Aliyun uses the DashScope compatible-mode endpoint by default. Override base_url only when you need a different Aliyun region, gateway, or compatible endpoint.

Model Alias	Maps to
`qwen-long`	`qwen-long`
`qwen-max`	`qwen-max`
`qwen-plus`	`qwen-plus`
`qwen-turbo`	`qwen-turbo`
`qwen3-max`	`qwen3-max`

OpenRouter

openrouter:
  api_key: "${OPENROUTER_API_KEY}"

fast-agent --model openrouter.google/gemini-2.5-pro-exp-03-25:free

OpenRouter routes requests to many upstream providers. Model names and capabilities are controlled by OpenRouter and the selected upstream model.

Open Responses endpoints

Open Responses is an open standard for interoperable LLM interfaces. Use the openresponses provider for compatible endpoints:

openresponses:
  api_key: "${OPENRESPONSES_API_KEY}"
  base_url: "https://api.example.com"
  reasoning: "medium" # minimal, low, medium, high

fast-agent --model openresponses.openai/gpt-oss-120b:groq

Provider-managed MCP is not supported by openresponses. Use the OpenAI responses provider when you need management: provider.

TensorZero

TensorZero is an open-source framework for production LLM applications. It combines an LLM gateway, observability, optimization, evaluations, and experimentation.

Use TensorZero when you want fast-agent to call task-specific TensorZero functions while the gateway owns model selection, fallbacks, retries, prompt templates, observability, and provider credentials.

The fastest way to start is the bundled quickstart:

fast-agent quickstart tensorzero

That creates a dockerized example with a TensorZero Gateway, a custom MCP server, MiniIO-backed multimodal support, and a ready-to-run fast-agent example.

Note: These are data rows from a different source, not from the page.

Lemma format_0d_all_digits (width : nat) (n : Z) :
  0 <= n -> all_chars Py.is_digit (Py.format_0d width n) = true.
Proof.
  intros Hn. rewrite format_0d_nonneg by exact Hn.
  rewrite all_chars_app, all_chars_zeros, digits_all_digits by exact Hn.
  reflexivity.
Qed.

End Numerals.

(** ** Parsing strings made of numerals *)

Section ParseNumerals.

Lemma range_checks_ok (h m sec t : Z) :
  0 <= h -> 0 <= m < 60 -> 0 <= sec < 60 -> 0 <= t < 10 ->
  range_checks h m sec t = Ok (encode h m sec t).
Proof.
  intros Hh Hm Hs Ht. unfold range_checks, encode.
  destruct (Z.ltb_spec sec 0); [lia|].
  destruct (Z.geb_spec sec 60); [lia|].
  destruct (Z.ltb_spec t 0); [lia|].
  destruct (Z.geb_spec t 10); [lia|].
  destruct (Z.ltb_spec m 0); [lia|].
  destruct (Z.geb_spec m 60); [lia|].
  destruct (Z.ltb_spec h 0); [lia|].
  reflexivity.
Qed.

Lemma range_checks_minutes (h m sec t : Z) :
  0 <= sec < 60 -> 0 <= t < 10 -> 60 <= m ->
  range_checks h m sec t = Raise (ValueError msg_minutes).
Proof.
  intros Hs Ht Hm. unfold range_checks.
  destruct (Z.ltb_spec sec 0); [lia|].
  destruct (Z.geb_spec sec 60); [lia|].
  destruct (Z.ltb_spec t 0); [lia|].
  destruct (Z.geb_spec t 10); [lia|].
  destruct (Z.ltb_spec m 0); [lia|].
  destruct (Z.geb_spec m 60); [|lia].
  reflexivity.
Qed.

Variables (ss ts : string) (sec t : Z).
Hypothesis ss_digits : all_chars Py.is_digit ss = true.
Hypothesis ts_digits : all_chars Py.is_digit ts = true.
Hypothesis ss_value : Py.parse_int ss = Some sec.
Hypothesis ts_value : Py.parse_int ts = Some t.
Lemma pause_cancels_then_zeroes_witness :
  MouthSync.traceOf
    (MouthSync.handle Examples.bothCallbacks MouthSync.Ended Examples.playing)
  = MouthSync.CancelFrame (MouthSync.raf Examples.playing)
    :: MouthSync.SetMouth 0
    :: (if MouthSync.hasSetViseme Examples.bothCallbacks
        then [MouthSync.SetViseme 0] else [])
  /\ MouthSync.pendingAfter (MouthSync.pending Examples.playing)
       [MouthSync.CancelFrame (MouthSync.raf Examples.playing)] = []
  /\ MouthSync.sampling
       (MouthSync.stateOf
          (MouthSync.handle Examples.bothCallbacks MouthSync.Ended
             Examples.playing)) = false
  /\ MouthSync.occursBefore MouthSync.isCancel MouthSync.isZeroCall
       (MouthSync.traceOf
          (MouthSync.handle Examples.bothCallbacks MouthSync.Ended
             Examples.playing)) = true
  /\ MouthSync.occursBefore MouthSync.isZeroCall MouthSync.isCancel
       (MouthSync.traceOf
          (MouthSync.handle Examples.bothCallbacks MouthSync.Ended
             Examples.playing)) = false.
Proof.
  apply (pause_cancels_then_zeroes Examples.bothCallbacks false false
           [MouthSync.Play] MouthSync.Ended).
  - right. reflexivity.
  - reflexivity.
Defined.

(** ** The session cache *)

Section SessionCache.

Import MouthSync.

Lemma cacheInv_initial : cacheInv initialWorld.
Proof.
  split; [|split].
  - intros audio. cbn. rewrite lookup_empty. reflexivity.
  - cbn. rewrite map_size_empty. reflexivity.
  - cbn. rewrite map_size_empty. reflexivity.
Qed.

Lemma attach_hit (audio : nat) (entry : AudioSession) (w : World) :
  graph w !! audio = Some entry -> attach (Some audio) w = (w, Some entry).
Proof. intros H. cbn. rewrite H. reflexivity. Qed.

Lemma tapCount_create (audio a : nat) (w : World) :
  tapCount a (fst (createSession audio w))
  = (tapCount a w + if (audio =? a)%nat then 1 else 0)%nat.
Proof.
  unfold tapCount. cbn [createSession fst nodes].
  rewrite filter_app, length_app. f_equal.
  rewrite !filter_cons. cbn [isTapOf].
  destruct (audio =? a)%nat; reflexivity.
Qed.

Lemma contextCount_create (audio : nat) (w : World) :
  contextCount (fst (createSession audio w)) = S (contextCount w).
Proof.
  unfold contextCount. cbn [createSession fst nodes].
  rewrite filter_app, length_app.
  match goal with |- (_ + ?x)%nat = _ => change x with 1%nat end. lia.
Qed.

Lemma analyserCount_create (audio : nat) (w : World) :
  analyserCount (fst (createSession audio w)) = S (analyserCount w).
Proof.
  unfold analyserCount. cbn [createSession fst nodes].
  rewrite filter_app, length_app.
  match goal with |- (_ + ?x)%nat = _ => change x with 1%nat end. lia.
Qed.

Lemma hookCall_miss (audio : nat) (w : World) :
  graph w !! audio = None ->
  hookCall (Attach (Some audio)) w = fst (createSession audio w).
Proof. intros H. cbn [hookCall attach]. rewrite H. reflexivity. Qed.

Configure the gateway endpoint if you are not using the default http://localhost:3000:

tensorzero:
  base_url: "http://localhost:3000"

Call a TensorZero function with the tensorzero. model prefix:

uv run agent.py --model=tensorzero.test_chat

Provider credentials should normally be configured in the TensorZero Gateway, not in fast-agent.

Generic OpenAI-compatible endpoints

Use generic for local or self-hosted OpenAI-compatible APIs, including Ollama-style endpoints.

generic:
  base_url: "http://localhost:11434/v1"
  api_key: "ollama"

fast-agent --model generic.llama3.2:latest

For reusable local names, defaults, metadata, and authentication behavior, prefer Model Overlays.